### GIVEN DATA
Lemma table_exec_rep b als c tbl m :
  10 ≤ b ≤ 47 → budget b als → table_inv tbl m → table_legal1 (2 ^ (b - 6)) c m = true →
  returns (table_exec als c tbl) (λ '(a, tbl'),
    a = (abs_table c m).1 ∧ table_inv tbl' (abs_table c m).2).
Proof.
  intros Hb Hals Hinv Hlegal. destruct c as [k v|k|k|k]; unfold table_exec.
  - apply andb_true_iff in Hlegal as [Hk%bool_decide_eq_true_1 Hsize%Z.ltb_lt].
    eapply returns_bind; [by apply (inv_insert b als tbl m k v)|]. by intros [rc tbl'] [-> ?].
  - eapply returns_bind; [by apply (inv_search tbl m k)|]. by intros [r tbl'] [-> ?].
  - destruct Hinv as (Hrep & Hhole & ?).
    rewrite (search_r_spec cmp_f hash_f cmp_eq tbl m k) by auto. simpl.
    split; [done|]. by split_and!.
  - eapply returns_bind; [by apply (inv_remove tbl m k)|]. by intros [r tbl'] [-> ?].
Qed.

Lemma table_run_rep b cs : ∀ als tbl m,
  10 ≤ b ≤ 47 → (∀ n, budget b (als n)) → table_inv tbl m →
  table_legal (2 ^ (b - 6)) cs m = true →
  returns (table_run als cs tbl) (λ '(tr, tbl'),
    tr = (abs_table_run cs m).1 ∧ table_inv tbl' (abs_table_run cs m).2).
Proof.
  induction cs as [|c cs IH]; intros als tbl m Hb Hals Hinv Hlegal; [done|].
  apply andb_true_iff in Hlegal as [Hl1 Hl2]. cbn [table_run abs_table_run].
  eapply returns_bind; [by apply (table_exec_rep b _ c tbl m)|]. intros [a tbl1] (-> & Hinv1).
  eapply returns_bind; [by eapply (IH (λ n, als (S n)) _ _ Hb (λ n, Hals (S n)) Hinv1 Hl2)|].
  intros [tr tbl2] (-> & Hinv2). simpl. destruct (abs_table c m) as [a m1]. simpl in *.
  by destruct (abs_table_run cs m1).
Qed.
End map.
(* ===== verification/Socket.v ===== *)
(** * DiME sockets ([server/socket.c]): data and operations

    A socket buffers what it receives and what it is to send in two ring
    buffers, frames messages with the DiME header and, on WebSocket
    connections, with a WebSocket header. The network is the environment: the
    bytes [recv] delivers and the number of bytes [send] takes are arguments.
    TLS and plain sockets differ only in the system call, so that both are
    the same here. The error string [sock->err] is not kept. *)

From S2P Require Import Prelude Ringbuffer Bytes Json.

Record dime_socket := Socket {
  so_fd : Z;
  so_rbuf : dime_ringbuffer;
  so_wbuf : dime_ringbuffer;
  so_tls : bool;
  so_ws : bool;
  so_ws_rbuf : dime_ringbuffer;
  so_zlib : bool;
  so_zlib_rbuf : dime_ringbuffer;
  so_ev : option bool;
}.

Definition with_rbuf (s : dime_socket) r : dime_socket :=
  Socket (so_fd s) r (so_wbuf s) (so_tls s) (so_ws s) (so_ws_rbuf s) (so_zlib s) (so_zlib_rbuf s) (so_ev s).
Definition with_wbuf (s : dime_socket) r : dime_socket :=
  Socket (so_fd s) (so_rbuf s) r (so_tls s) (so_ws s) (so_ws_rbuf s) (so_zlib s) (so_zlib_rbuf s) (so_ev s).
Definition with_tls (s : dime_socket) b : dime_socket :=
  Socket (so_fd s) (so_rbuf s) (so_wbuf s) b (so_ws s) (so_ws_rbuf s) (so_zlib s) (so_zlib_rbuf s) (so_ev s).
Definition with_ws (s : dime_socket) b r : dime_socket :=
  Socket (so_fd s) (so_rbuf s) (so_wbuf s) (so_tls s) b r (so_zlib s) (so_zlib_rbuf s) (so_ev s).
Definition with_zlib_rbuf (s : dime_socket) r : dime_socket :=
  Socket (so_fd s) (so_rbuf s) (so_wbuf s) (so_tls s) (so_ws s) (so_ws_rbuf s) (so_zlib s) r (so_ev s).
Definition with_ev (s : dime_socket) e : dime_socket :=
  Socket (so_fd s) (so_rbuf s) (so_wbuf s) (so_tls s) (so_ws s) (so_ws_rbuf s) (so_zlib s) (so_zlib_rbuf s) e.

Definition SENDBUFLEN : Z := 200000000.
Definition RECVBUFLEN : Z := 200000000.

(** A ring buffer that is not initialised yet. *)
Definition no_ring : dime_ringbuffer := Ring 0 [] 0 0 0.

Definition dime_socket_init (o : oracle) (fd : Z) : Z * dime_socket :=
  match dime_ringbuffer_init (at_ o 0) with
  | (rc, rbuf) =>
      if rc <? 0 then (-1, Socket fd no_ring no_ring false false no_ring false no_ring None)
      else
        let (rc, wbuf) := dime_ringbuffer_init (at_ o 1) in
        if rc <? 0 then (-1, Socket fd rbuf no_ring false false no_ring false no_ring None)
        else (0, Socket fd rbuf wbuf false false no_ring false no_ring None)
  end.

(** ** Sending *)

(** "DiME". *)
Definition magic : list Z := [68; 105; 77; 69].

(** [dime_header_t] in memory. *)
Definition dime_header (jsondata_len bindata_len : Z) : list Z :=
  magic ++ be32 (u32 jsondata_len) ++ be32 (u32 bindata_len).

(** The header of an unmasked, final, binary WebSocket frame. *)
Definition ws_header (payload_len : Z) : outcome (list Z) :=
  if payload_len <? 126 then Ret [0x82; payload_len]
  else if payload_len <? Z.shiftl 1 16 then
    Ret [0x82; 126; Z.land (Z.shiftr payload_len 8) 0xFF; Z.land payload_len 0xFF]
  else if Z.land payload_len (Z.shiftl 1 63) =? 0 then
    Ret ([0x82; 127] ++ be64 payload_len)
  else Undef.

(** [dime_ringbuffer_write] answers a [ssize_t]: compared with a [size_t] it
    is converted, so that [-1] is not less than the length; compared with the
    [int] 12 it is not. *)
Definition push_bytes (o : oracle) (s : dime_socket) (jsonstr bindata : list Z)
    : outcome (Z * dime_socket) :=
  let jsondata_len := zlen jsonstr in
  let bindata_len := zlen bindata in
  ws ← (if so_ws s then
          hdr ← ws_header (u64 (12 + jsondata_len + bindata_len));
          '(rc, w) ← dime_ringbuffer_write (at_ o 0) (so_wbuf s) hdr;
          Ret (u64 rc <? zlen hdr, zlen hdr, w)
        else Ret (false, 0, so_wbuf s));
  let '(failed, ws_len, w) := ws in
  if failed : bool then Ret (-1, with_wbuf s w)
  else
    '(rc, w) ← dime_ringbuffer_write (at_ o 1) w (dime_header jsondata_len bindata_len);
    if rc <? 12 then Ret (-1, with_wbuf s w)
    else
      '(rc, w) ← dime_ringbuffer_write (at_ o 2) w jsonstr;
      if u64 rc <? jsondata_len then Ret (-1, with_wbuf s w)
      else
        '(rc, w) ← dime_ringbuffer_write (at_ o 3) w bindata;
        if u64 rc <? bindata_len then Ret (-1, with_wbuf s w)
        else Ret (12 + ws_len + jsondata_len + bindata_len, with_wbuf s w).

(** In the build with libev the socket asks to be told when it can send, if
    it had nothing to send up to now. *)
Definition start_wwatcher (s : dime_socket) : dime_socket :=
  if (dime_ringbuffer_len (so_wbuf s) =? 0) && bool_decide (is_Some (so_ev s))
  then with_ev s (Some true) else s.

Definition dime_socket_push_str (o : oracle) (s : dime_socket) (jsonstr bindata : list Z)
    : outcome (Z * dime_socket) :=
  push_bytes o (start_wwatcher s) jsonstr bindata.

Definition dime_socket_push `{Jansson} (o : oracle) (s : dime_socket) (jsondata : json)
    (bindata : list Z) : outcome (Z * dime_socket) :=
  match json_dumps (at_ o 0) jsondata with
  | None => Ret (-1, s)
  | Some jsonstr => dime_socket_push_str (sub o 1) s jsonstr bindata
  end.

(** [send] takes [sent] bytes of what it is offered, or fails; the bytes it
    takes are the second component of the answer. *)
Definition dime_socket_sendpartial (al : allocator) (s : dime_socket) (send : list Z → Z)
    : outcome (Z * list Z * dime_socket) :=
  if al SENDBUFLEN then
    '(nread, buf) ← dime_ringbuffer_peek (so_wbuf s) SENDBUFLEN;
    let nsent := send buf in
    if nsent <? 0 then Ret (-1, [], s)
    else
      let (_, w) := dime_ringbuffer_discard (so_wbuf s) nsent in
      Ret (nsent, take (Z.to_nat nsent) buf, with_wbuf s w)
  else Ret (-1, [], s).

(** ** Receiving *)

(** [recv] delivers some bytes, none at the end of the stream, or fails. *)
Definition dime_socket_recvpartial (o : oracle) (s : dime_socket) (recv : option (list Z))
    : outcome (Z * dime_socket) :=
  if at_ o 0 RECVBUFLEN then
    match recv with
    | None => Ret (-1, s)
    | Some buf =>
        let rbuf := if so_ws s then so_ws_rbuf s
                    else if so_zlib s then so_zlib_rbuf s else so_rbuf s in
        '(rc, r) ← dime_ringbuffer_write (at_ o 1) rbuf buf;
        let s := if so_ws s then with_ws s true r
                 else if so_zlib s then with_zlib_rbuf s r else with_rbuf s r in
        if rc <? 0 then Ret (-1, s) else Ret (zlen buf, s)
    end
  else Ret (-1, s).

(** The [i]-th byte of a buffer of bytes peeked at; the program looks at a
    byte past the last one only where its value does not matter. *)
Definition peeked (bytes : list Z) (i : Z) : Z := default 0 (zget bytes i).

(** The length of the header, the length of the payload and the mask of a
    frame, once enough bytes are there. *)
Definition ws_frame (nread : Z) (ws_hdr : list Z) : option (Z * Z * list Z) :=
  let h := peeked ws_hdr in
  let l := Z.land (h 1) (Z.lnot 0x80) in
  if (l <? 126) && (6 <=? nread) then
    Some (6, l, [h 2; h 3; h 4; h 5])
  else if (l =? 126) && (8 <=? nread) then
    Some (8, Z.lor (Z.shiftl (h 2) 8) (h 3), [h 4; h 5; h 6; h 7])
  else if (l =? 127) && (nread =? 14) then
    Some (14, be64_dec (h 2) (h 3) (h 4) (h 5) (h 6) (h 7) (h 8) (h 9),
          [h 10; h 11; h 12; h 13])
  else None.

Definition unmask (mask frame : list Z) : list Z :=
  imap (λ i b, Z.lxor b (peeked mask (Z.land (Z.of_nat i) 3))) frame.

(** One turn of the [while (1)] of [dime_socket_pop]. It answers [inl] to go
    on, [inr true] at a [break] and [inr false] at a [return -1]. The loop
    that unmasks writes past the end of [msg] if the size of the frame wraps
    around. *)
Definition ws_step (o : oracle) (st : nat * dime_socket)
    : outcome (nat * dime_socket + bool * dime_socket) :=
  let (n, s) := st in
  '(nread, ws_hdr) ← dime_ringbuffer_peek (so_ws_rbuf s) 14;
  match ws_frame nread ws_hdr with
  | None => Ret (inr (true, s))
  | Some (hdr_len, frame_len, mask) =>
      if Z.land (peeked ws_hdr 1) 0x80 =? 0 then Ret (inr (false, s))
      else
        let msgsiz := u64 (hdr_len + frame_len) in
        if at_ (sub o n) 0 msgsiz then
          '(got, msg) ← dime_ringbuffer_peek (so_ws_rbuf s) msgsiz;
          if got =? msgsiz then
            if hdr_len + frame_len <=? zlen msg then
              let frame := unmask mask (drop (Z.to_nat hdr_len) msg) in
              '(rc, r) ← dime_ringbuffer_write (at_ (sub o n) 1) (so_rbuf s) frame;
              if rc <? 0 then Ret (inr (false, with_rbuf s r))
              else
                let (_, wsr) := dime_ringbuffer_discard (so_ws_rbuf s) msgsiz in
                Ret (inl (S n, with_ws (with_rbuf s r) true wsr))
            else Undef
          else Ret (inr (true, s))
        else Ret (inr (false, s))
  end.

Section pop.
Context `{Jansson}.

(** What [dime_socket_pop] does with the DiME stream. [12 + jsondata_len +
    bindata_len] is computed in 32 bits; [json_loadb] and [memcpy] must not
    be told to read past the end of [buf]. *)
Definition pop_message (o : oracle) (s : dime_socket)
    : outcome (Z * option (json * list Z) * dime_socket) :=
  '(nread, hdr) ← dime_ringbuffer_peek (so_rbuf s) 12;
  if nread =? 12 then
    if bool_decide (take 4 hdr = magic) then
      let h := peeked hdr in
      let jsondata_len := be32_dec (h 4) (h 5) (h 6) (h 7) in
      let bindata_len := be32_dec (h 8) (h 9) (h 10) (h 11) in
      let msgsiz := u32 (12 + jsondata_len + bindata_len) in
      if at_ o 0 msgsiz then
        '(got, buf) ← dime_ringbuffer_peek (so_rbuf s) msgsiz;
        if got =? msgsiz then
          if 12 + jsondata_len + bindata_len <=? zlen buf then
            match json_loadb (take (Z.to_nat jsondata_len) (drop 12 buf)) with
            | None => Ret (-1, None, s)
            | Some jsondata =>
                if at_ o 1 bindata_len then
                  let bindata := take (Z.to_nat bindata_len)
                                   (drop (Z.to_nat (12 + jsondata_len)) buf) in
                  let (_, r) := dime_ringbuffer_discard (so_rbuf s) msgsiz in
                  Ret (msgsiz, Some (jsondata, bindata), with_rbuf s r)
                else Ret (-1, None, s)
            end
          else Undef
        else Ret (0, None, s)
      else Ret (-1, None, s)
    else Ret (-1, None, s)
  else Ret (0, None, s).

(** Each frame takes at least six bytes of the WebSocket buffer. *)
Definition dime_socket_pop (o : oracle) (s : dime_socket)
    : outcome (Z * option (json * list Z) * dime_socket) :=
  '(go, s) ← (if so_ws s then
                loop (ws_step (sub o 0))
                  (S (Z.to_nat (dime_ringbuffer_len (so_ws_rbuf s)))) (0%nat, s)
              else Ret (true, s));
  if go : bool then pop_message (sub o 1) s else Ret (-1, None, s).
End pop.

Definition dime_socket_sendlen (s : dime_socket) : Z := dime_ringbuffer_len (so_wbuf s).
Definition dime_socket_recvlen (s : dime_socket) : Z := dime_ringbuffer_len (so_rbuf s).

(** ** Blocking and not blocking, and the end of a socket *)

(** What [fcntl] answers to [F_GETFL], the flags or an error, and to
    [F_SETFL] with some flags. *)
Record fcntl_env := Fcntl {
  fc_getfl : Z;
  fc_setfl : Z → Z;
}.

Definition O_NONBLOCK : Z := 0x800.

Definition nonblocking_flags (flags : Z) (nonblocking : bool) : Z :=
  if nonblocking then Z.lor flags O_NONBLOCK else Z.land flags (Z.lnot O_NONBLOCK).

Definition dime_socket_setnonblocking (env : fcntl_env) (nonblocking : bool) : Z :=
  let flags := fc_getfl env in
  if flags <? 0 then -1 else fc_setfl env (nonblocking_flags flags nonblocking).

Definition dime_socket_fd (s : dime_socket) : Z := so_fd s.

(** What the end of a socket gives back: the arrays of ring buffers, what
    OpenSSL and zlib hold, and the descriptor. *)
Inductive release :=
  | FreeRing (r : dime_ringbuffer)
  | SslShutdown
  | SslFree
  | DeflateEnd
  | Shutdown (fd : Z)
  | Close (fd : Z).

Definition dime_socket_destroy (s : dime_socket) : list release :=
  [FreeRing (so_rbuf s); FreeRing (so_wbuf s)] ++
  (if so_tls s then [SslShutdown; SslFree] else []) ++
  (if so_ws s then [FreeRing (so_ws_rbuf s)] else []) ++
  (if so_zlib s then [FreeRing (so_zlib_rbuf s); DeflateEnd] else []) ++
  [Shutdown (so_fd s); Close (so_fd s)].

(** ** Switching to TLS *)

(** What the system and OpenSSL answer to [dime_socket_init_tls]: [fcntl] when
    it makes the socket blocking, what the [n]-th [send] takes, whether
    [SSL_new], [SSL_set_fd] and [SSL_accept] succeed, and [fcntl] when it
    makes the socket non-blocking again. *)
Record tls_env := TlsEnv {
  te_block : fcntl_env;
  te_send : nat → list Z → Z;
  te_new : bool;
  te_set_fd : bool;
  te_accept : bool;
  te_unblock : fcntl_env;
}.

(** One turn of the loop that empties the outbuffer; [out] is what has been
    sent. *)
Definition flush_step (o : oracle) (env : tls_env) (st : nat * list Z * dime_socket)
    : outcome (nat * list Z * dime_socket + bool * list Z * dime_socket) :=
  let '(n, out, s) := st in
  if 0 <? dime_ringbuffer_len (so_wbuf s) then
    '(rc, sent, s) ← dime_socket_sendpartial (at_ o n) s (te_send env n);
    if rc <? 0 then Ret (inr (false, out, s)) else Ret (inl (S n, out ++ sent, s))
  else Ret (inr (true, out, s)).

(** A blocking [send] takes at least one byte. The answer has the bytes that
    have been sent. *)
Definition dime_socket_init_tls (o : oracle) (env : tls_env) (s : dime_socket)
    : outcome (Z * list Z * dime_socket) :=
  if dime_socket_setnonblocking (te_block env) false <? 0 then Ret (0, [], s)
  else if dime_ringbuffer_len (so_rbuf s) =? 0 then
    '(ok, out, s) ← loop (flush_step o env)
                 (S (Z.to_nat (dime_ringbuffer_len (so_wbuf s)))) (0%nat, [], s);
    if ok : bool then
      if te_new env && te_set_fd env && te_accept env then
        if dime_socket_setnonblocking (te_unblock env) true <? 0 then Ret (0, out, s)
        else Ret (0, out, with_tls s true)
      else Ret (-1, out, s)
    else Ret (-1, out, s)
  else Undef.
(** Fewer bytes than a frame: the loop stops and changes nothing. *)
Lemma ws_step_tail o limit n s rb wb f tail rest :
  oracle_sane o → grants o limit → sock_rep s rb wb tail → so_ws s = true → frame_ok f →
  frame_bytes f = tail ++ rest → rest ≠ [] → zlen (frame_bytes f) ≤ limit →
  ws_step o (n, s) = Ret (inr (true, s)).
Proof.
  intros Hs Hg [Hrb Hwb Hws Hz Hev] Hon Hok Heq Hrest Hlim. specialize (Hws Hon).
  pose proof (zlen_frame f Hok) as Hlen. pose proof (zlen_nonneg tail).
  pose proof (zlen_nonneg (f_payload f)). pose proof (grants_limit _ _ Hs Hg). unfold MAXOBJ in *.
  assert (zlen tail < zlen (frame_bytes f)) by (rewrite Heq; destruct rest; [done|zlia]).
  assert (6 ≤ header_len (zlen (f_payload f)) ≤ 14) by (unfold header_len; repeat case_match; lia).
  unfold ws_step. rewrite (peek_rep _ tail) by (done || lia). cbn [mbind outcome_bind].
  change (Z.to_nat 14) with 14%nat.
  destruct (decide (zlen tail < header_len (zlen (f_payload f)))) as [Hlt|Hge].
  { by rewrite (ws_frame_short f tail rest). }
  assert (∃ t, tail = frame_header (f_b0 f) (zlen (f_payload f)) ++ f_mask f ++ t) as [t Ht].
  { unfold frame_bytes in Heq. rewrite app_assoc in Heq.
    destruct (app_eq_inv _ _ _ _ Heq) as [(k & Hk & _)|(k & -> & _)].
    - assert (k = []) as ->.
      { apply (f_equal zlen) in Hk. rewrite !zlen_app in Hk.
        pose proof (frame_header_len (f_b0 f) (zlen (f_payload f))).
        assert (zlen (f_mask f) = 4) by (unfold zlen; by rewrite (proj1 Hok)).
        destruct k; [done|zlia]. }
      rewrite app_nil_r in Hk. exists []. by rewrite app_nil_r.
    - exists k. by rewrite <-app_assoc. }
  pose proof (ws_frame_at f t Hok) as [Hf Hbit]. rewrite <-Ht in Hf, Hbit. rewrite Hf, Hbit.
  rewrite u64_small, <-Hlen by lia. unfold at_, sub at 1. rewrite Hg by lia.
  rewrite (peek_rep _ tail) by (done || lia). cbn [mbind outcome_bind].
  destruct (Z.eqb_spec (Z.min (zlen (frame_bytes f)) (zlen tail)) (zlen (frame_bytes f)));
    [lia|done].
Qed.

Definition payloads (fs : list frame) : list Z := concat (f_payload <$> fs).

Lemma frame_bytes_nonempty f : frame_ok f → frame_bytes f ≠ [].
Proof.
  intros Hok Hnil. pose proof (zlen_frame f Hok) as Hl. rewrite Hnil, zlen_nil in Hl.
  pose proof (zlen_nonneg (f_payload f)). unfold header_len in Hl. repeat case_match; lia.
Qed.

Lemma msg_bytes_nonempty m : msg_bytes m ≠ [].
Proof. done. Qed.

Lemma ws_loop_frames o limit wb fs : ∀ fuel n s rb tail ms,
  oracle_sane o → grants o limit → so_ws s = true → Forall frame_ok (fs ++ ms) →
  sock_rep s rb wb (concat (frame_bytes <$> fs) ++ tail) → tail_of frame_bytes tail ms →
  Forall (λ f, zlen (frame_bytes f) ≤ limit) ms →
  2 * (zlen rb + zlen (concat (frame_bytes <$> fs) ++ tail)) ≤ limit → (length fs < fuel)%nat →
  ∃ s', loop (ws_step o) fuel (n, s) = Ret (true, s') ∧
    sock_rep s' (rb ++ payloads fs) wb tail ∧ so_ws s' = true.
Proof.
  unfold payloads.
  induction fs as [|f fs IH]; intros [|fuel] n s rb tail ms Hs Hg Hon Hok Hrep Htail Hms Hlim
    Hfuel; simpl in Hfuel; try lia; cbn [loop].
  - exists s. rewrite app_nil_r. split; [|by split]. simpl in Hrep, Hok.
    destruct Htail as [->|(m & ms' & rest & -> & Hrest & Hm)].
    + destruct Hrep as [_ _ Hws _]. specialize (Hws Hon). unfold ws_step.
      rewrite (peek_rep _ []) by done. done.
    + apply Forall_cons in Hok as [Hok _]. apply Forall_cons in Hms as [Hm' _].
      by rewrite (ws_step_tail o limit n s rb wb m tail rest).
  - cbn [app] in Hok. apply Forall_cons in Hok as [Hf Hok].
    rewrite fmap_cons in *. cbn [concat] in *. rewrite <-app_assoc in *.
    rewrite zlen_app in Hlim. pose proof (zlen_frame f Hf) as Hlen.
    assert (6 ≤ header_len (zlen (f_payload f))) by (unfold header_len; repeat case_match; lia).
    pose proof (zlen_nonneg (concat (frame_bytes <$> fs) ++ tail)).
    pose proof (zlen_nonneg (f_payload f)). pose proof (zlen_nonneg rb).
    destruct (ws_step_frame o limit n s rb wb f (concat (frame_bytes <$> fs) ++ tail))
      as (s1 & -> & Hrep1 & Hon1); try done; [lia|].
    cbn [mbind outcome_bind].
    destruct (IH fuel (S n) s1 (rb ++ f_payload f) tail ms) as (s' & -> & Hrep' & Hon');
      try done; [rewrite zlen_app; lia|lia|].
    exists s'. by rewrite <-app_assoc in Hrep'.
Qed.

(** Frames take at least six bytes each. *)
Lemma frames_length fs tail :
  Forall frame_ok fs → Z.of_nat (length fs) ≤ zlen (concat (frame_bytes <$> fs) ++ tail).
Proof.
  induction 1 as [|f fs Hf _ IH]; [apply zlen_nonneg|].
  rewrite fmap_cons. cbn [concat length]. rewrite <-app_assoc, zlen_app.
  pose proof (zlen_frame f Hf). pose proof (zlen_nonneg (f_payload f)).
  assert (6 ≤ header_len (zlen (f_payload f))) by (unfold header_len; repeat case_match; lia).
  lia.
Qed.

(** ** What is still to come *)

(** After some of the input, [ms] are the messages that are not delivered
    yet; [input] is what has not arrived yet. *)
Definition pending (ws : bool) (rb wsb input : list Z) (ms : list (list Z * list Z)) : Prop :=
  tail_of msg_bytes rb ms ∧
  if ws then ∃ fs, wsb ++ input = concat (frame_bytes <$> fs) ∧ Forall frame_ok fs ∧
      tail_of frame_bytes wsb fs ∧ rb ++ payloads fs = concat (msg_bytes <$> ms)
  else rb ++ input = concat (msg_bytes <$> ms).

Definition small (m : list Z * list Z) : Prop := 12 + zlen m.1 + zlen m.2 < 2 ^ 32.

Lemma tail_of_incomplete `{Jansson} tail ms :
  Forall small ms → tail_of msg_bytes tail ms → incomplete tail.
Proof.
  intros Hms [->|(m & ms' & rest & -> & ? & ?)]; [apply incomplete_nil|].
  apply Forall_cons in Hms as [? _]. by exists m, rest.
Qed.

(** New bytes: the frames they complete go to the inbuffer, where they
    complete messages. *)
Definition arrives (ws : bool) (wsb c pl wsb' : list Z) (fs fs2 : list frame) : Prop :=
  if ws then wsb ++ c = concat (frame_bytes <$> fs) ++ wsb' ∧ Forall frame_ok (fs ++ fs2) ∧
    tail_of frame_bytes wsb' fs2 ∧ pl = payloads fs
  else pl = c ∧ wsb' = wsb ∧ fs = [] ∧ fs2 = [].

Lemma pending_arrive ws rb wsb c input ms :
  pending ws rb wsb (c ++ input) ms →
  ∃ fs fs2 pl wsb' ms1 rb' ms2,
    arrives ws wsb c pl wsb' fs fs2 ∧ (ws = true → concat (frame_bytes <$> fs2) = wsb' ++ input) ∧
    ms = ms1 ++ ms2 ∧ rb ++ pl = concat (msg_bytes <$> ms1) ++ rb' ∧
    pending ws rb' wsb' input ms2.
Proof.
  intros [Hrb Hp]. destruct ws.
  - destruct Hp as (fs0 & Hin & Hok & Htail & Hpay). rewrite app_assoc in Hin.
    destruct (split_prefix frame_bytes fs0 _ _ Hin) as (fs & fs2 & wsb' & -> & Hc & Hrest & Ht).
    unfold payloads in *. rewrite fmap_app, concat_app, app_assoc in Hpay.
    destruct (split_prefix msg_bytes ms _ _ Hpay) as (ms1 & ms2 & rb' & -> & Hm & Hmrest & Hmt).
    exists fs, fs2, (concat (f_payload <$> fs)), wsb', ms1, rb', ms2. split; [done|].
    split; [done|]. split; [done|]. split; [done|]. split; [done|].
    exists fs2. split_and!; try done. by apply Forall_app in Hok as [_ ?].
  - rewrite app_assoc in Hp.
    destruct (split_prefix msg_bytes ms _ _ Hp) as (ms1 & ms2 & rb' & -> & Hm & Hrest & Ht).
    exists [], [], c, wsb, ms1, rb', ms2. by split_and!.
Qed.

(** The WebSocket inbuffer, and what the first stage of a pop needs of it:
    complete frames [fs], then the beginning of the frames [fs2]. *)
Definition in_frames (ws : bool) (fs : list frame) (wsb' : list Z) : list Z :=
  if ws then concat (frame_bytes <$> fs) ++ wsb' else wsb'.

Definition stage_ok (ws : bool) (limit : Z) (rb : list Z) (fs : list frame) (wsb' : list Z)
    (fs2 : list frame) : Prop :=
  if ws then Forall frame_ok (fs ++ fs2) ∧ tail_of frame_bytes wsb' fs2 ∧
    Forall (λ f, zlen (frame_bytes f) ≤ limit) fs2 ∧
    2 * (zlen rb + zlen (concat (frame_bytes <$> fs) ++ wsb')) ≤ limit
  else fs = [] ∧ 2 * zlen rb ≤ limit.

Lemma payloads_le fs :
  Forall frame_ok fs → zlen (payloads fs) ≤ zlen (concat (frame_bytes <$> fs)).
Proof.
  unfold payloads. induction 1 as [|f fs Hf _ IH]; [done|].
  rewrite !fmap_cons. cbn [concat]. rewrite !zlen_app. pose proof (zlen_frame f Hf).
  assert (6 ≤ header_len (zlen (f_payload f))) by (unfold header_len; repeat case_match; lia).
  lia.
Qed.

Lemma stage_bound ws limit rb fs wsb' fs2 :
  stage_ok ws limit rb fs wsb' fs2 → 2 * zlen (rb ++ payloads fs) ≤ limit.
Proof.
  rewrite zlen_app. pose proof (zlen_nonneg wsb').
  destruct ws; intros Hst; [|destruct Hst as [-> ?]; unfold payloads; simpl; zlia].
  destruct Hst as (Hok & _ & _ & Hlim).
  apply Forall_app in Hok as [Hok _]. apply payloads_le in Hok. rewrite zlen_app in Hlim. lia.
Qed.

### WHAT IS BEING ASKED
Could you reproduce, exactly, every line above from the line with "induction cs as" to the line with "TLS and plain", and no other line? Both ends count.

### TASK ANSWER
  induction cs as [|c cs IH]; intros als tbl m Hb Hals Hinv Hlegal; [done|].
  apply andb_true_iff in Hlegal as [Hl1 Hl2]. cbn [table_run abs_table_run].
  eapply returns_bind; [by apply (table_exec_rep b _ c tbl m)|]. intros [a tbl1] (-> & Hinv1).
  eapply returns_bind; [by eapply (IH (λ n, als (S n)) _ _ Hb (λ n, Hals (S n)) Hinv1 Hl2)|].
  intros [tr tbl2] (-> & Hinv2). simpl. destruct (abs_table c m) as [a m1]. simpl in *.
  by destruct (abs_table_run cs m1).
Qed.
End map.
(* ===== verification/Socket.v ===== *)
(** * DiME sockets ([server/socket.c]): data and operations

    A socket buffers what it receives and what it is to send in two ring
    buffers, frames messages with the DiME header and, on WebSocket
    connections, with a WebSocket header. The network is the environment: the
    bytes [recv] delivers and the number of bytes [send] takes are arguments.
    TLS and plain sockets differ only in the system call, so that both are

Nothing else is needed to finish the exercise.